Anglerfish is a terrifying sea creature that lives over 1,000 meters (3,200 feet) deep in the sea and looks no less than a sea monster straight out of a Hollywood movie. However, what’s even more terrifying is the way this creature reproduces.
Ceratioids, a type of anglerfish, exhibit sexual parasitism, a rare reproductive behavior where the much smaller male fish permanently merge their bodies with the larger female fish. Once attached, the male acts like a parasite, relying entirely on the female for nutrition. In return, it ensures that when the female releases eggs, it always has a ready source of sperm for reproduction.
More than 20 species of anglerfish show sexual parasitism (in some cases, the attachment is temporary while in others it is permanent) and scientists have known about it for some time. They believe this reproductive strategy may have also played an important role in the evolution of the fish.
However, what they never fully understood is how the deep sea creature developed such behavior in the first place. Finally, a new study from researchers at Yale University provides some valuable insights into the origin of sexual parasitism in anglerfish.
“Sexual parasitism is thought to be advantageous to inhabiting the deep sea, which is Earth’s largest and most homogenous habitat. Once individuals find a mate in that vast expanse, obligate sexual parasitism allows them to permanently latch, which seems to be a critical aid to the evolution of deep-sea anglerfish,” Chase D. Brownstein, one of the lead study authors and a researcher at Yale, said.
Evolution of sexual parasitism in anglerfish
Millions of years ago, anglerfish didn’t swim but walked the ocean floor using modified fins, but during the Paleocene-Eocene Thermal Maximum (~56 million years ago) our planet witnessed intense global warming, forcing many animals to go extinct.
This is when anglerfish migrated from shallow ocean waters to the deep sea — and turned from benthic walkers to deep-sea swimmers. According to the study, this was also when the fish developed sexual parasitism.
When a male anglerfish encounters a female, he bites onto her body and releases an enzyme that dissolves the skin of his mouth and her body, fusing the two together. Over time, the male’s body essentially becomes a part of the female, with his organs shrinking and his body degenerating. Eventually, he is reduced to a pair of gonads that the female uses to fertilize her eggs whenever she is ready to reproduce. This allows her to have a readily available supply of sperm, eliminating the need for her to find a mate in the vast and dark ocean again.
This extreme form of sexual parasitism ensures the survival of the species in an environment where encounters between potential mates are rare. The male benefits by ensuring his genes are passed on, albeit at the cost of his autonomy and physical form.

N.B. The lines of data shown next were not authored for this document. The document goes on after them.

(* ===== verification/Listeners.v ===== *)
(** * The listeners of the service's events

    [src/server.js] registers seven listeners on the service object before
    it calls [connect]; each of them prints a line.  This file models the
    table of listeners, what [this.emit] does with it (the listeners of
    the event's name run in the order of registration; an [error] event
    without a listener is thrown), and what the process prints for the
    events the service emits.  The other files leave [emit] total; that
    is justified here: the one event Node.js throws when nobody listens
    has a listener. *)

From S2P Require Import Prelude JsString JsValue Registry Client ServiceState Router.
Import JsString JsValue Registry Client ServiceState Router.

Module Listeners.

(** The name [this.emit] is called with, event by event. *)
Definition event_name (e : Emitted) : string :=
  match e with
  | EmConnected => "connected"
  | EmDisconnected => "disconnected"
  | EmOffline => "offline"
  | EmError _ => "error"
  | EmMessage _ _ _ => "message"
  | EmDeviceMessage _ _ _ => "deviceMessage"
  | EmCommandMessage _ _ _ => "commandMessage"
  | EmGenericMessage _ _ => "genericMessage"
  end.

(** The lines the listeners print, one constructor per [console] call. *)
Inductive Printed : Type :=
| PrConnected
| PrDisconnected
| PrError (error : JsError)
| PrDeviceMessage (data : Emitted)
| PrCommandMessage (data : Emitted)
| PrGenericMessage (data : Emitted)
| PrOctaloop (data : Emitted).

(** The listener of [message]: it prints the messages of the default
    topic only. *)
Definition message_listener (data : Emitted) : list Printed :=
  match data with
  | EmMessage topic _ _ =>
      if bool_decide (topic = "octaloop-mdm-in") then [PrGenericMessage data] else []
  | _ => []
  end.

Definition error_listener (data : Emitted) : list Printed :=
  match data with
  | EmError error => [PrError error]
  | _ => []
  end.

(** [mqttService.on(name, listener)], in the order of registration. *)
Definition listeners : list (string * (Emitted -> list Printed)) :=
  [("connected", fun _ => [PrConnected]);
   ("disconnected", fun _ => [PrDisconnected]);
   ("error", error_listener);
   ("deviceMessage", fun data => [PrDeviceMessage data]);
   ("commandMessage", fun data => [PrCommandMessage data]);
   ("message", message_listener);
   ("octaloop-mdm-in", fun data => [PrOctaloop data])].

(** The listeners registered for a name. *)
Definition listeners_of (table : list (string * (Emitted -> list Printed)))
  (name : string) : list (Emitted -> list Printed) :=
  (filter (fun l => l.1 = name) table).*2.

(** [emitter.emit(name, data)] of Node.js: the listeners of the name run
    in order; an [error] event that has no listener is thrown. *)
Definition emit_to (table : list (string * (Emitted -> list Printed)))
  (e : Emitted) : Outcome (list Printed) :=
  match listeners_of table (event_name e), e with
  | [], EmError error => Thrown error
  | ls, _ => Ok (ls ≫= (fun listener => listener e))
  end.

(** What the process prints for the events of an execution. *)
Definition console (es : list Emitted) : list Printed :=
  es ≫= (fun e => match emit_to listeners e with Ok ps => ps | Thrown _ => [] end).

(** The names of the events the service can emit. *)
Definition emitted_names : list string :=
  ["connected"; "disconnected"; "offline"; "error"; "message"; "deviceMessage";
   "commandMessage"; "genericMessage"].

(** What is printed for a message, by its topic and its class. *)
Definition printed_for (topic : string) (message packet : JsVal) (r : Route)
  : list Printed :=
  (if bool_decide (topic = "octaloop-mdm-in")
   then [PrGenericMessage (EmMessage topic message packet)] else [])
  ++ match r with
     | RDevice _ _ => [PrDeviceMessage (event_of r topic message)]
     | RCommand _ _ => [PrCommandMessage (event_of r topic message)]
     | RGeneric => []
     end.

(** ** What the listeners hear *)

Lemma event_name_emitted e : event_name e ∈ emitted_names.
Proof. destruct e; unfold emitted_names; simpl; repeat constructor. Qed.

(** No event is thrown: [error] has its listener. *)
Lemma emit_to_listeners_ok e : is_ok (emit_to listeners e) = true.
Proof. by destruct e. Qed.

(** Without the listener of line 31 an [error] event is thrown at the
    handler of the client's [error] event. *)
Lemma emit_error_unheard error table :
  listeners_of table "error" = [] -> emit_to table (EmError error) = Thrown error.
Proof. unfold emit_to. simpl. by intros ->. Qed.

(** The listener of [octaloop-mdm-in] never runs: events are named after
    their kind, never after a topic. *)
Lemma octaloop_listener_dead es :
  Forall (fun p => forall data, p <> PrOctaloop data) (console es).
Proof.
  unfold console. apply Forall_bind, Forall_forall. intros e _.
  destruct e; simpl; repeat constructor; try done.
  unfold message_listener. case_bool_decide; by repeat constructor.
Qed.

(** Nobody listens to [offline] and [genericMessage]. *)
Lemma unheard_events e :
  event_name e ∈ ["offline"; "genericMessage"] -> emit_to listeners e = Ok [].
Proof.
  destruct e; simpl; intros Hin; try done;
    apply (bool_decide_pack _) in Hin; by vm_compute in Hin.
Qed.

Lemma console_app es es' : console (es ++ es') = console es ++ console es'.
Proof. unfold console. apply bind_app. Qed.

(** The default topic is not in the scope of devices or commands. *)
Lemma default_topic_generic r :
  classifies (split "/" "octaloop-mdm-in") r -> r = RGeneric.
Proof.
  intros Hr. eapply classifies_functional; [done|].
  by constructor; intros rest; vm_compute.
Qed.

Section Messages.
Context {Reg : Type} `{RegistryOps Reg} {codec : JsonCodec}.
Implicit Types (w : World Reg).

(** What the process prints when a message arrives: the line of its
    class when it is a device or a command message, the generic line
    when its topic is the default topic, and nothing otherwise. *)
Lemma message_printed topic raw packet w :
  exists r, classifies (split "/" topic) r
    /\ console (emitted (exec (on_message topic raw packet) w))
       = console (emitted w) ++ printed_for topic (parse_or_string raw) packet r.
Proof.
  destruct (routeMessage_spec topic (parse_or_string raw)
              (upd_emitted (fun es => es ++ [EmMessage topic (parse_or_string raw) packet]) w))
    as (r & Hr & Heq).
  exists r. split; [done|].
  unfold exec, on_message, try_catch, bind, emit, modify. rewrite Heq. simpl.
  rewrite !console_app, <- app_assoc. f_equal. unfold console, printed_for. simpl.
  unfold message_listener. destruct r; simpl; by case_bool_decide.
Qed.

(** A message is printed once at most. *)
Lemma message_printed_once topic message packet r :
  classifies (split "/" topic) r ->
  length (printed_for topic message packet r) <= 1.
Proof.
  intros Hr. unfold printed_for. case_bool_decide as Ht; [|destruct r; simpl; lia].
  subst topic. by rewrite (default_topic_generic r Hr).
Qed.

End Messages.

End Listeners.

The study authors conducted a genomic study of the deep sea fish and reconstructed its evolutionary history revealing several traits that possibly contributed to the development of sexual parasitism in anglerfish.
“We found that a cascade of traits, including those required for sexual parasitism, allowed anglerfishes to invade the deep sea during a period of extreme global warming when the planet’s oceans were in ecological upheaval,” Brownstein said.

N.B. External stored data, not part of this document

(* ===== verification/MqttController.v ===== *)
(** * The MQTT controller

    The seven handlers of [src/controllers/mqttController.js], each the
    whole handler: the destructuring of [req.body] with its defaults, the
    validation, the call of the service, the response on every branch and
    the [catch] block.  [publishMessage] and [createQueue] wait for a promise
    of the service; their second halves are [continue].  A topic that is
    given and is not a string is outside the model ([OutOfModel]): the
    service's methods are modelled on strings. *)

From stdpp Require Import gmap.
From S2P Require Import Prelude JsString JsValue Json Registry Client ServiceState.
From S2P Require Import Router Gateway Connection EventLoop Reconnect Requests Http.
Import JsString JsValue Json Registry Client ServiceState Gateway EventLoop Reconnect.
Import Requests Http.

Module MqttController.

(** The continuations of the two [await]s, with the variables in scope. *)
Inductive Await : Type :=
| AfterPublish (topic : string) (message options : JsVal)
| AfterCreateQueue (queueName : string) (validatedOptions : JsVal).

(** The handlers of the controller. *)
Inductive Endpoint : Type :=
| GetStatus
| PublishMessage
| SubscribeToTopic
| UnsubscribeFromTopic
| GetSubscriptions
| CreateQueue
| BroadcastAlldevices.

#[export] Instance Endpoint_eq_dec : EqDecision Endpoint.
Proof. solve_decision. Defined.

(** The status object in a response body. *)
Definition status_json (status : ConnectionStatus) : JsVal :=
  JObj [("connected", JBool (connected status));
        ("subscriptions", JArr (map JStr (status_subscriptions status)));
        ("reconnectAttempts", JNum (Z.of_nat (status_reconnectAttempts status)))].

(** A promise in a response body: [JSON.stringify] finds no property. *)
Definition promise_json : JsVal := JObj [].

(** The defaults of the destructured [options]. *)
Definition publishMessage_default_options : JsVal :=
  JObj [("qos", JNum 1); ("retain", JBool false)].
Definition subscribeToTopic_default_options : JsVal := JObj [("qos", JNum 1)].
Definition createQueue_default_options : JsVal :=
  JObj [("qos", JNum 1); ("durable", JBool true)].

(** [a || b] *)
Definition or_else (a b : JsVal) : JsVal := if truthy a then a else b.

(** [[0, 1, 2].includes(qos)] *)
Definition qos_is_valid (qos : JsVal) : bool :=
  match qos with
  | JNum n => bool_decide (n = 0 \/ n = 1 \/ n = 2)%Z
  | _ => false
  end.

(** The [catch] block of [createQueue]. *)
Definition createQueue_catch (error : JsError) : Response :=
  if decide (message_of error = "MQTT client not connected") then
    res_status_json 503
      (failure_details "MQTT service unavailable"
         "MQTT client is not connected to the broker")
  else
    res_status_json 500 (failure_details "Failed to create queue" (message_of error)).

Section WithRegistry.
Context {Reg : Type} `{RegistryOps Reg} {codec : JsonCodec}.
Variable now : string.
Local Open Scope js_scope.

These traits included sexual dimorphism (difference in physical appearance of males and females) that led to large females and tiny males, and degeneration of adaptive immunity (body’s defense mechanism against foreign cells and pathogens).
While the extreme difference in body size allowed males to easily latch to the females and fuse their bodies with them, losing adaptive immunity made female anglerfish’s immune system unresponsive to the male parasite. This is why female fish antibodies don’t attack male cells when the male fish merges its body into the female.

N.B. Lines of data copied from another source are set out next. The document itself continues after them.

(** C35: No request matches two routes of a table, so the handler a request
    reaches does not depend on the order in which the routes were added:
    any reordering of [mqttRoutes] or of [deviceRoutes] routes every
    request as the tables do.  In particular [/bulk/add] and [/add] are not
    shadowed by the [/:deviceId] routes. *)
Theorem routes_order_irrelevant m path :
  (forall routes, routes ≡ₚ mqttRoutes ->
     find_route routes m path = find_route mqttRoutes m path)
  /\ (forall routes, routes ≡ₚ deviceRoutes ->
        find_route routes m path = find_route deviceRoutes m path).
Proof.
  split; intros routes Hp; apply unambiguous_order;
    auto using mqttRoutes_unambiguous, deviceRoutes_unambiguous.
Qed.

(** ** What reaches the device handlers *)

Lemma info_route_only_root m x path :
  find_route [mkRoute GET [] ApiInfo] m (x :: path) = None.
Proof. rewrite find_route_cons. unfold route_matches. simpl. by destruct (decide _). Qed.

Lemma apiRoutes_Device m path e ps :
  apiRoutes m path = Some (Device e, ps) ->
  exists b rest, path = b :: rest /\ find_route deviceRoutes m rest = Some (e, ps).
Proof.
  destruct path as [|b rest].
  - unfold apiRoutes, mounted. rewrite find_route_cons. unfold route_matches. simpl.
    by destruct (decide _).
  - unfold apiRoutes, mounted. rewrite info_route_only_root.
    destruct (same_segment "mqtt" b) eqn:E1, (same_segment "devices" b) eqn:E2;
      try (by destruct (find_route mqttRoutes m rest) as [[? ?]|]).
    { apply same_segment_true in E1, E2. rewrite <- E1 in E2. done. }
    destruct (find_route deviceRoutes m rest) as [[e' ps']|] eqn:E3; [|done].
    intros [= -> ->]. by exists b, rest.
Qed.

“We determined that the degeneration of the genomic basis of adaptive immunity and extreme size differences between male and female anglerfishes coincide with the origin of ceratioids and the evolution of sexual parasitism,” the study authors note.
However, further research is required to confirm this theory and identify the genetic changes that led to these evolutionary changes.
Significance of sexual parasitism and its origin
Anglerfish live in the deep sea and they adopted sexual parasitism millions of years ago. Why should we even care about their reproductive strategy? Well, we should because one of the traits that enabled this creature to develop sexual parasitism could help us overcome many challenges associated with organ transplants.
For instance, a major risk during organ transplant operations is the rejection of the transplanted organ by the patient’s immune system. However, we could overcome this challenge if we figured out a way to make humans temporarily shed their adaptive immunity.
“Better understanding how deep-sea anglerfishes lost adaptive immunity could one day contribute to advances in medical procedures, such as organ transplants and skin grafting, where suppressing immunity is crucially important. It’s an interesting area for future medical research,” said Thomas Near, senior study author and a professor at Yale.
The study is published in the journal Current Biology.